→ **TASK STATEMENT**
Find every line in the records below that contains the word "Require", and copy each such line.
---------- TASK INPUTS
(* ===== verification/Config.v ===== *)
(** * The option inheritance engine and the Config class

    src/src/core/core.config.js, lines 43-225, over the heap of
    [JsObject].  The imported default registry [defaults] and the call
    depth [fuel] the JavaScript engine allows are the parameters of the
    section; every recursive function of the file consumes one unit of
    [fuel] per nested call and raises [RangeError] when it is exhausted,
    as the engine does on a stack overflow.

    - [directPropertyOrDefault], [recursiveSetPrototype],
      [recursiveChildObjects], [recursiveSetChildPrototypes],
      [includeDefaults], [includeScaleDefaults] and [initConfig] are the
      functions of the same name; the three loops of
      [includeScaleDefaults] are [scale_id_step], [dataset_scale_step]
      and [scale_defaults_step];
    - [Config] is the class: [config_new] its constructor, [config_type],
      [config_data], [config_set_data], [config_options],
      [config_plugins] its accessors, [config_update] its [update].

    The theorems: what [recursiveSetPrototype] changes (prototypes only,
    never an object nothing refers to), the lookup law of
    [includeDefaults], that [update] installs the scales computed from
    the configuration before the call, that no routine removes an object,
    that a call depth above the depth of the option tree is enough, that
    re-threading a structure already [threaded] changes nothing, the
    chain the [while] loop of [recursiveChildObjects] walks, and the
    line-chart runs of the spec on the fixture [line_heap], including a
    second [update] that re-threads the scale objects of the first in
    place. *)

From S2P Require Import Prelude JsObject JsLogic Axis.
From Stdlib Require Import Ascii.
--------------------
→ **TASK ANSWER**
From S2P Require Import Prelude JsObject JsLogic Axis.
From Stdlib Require Import Ascii.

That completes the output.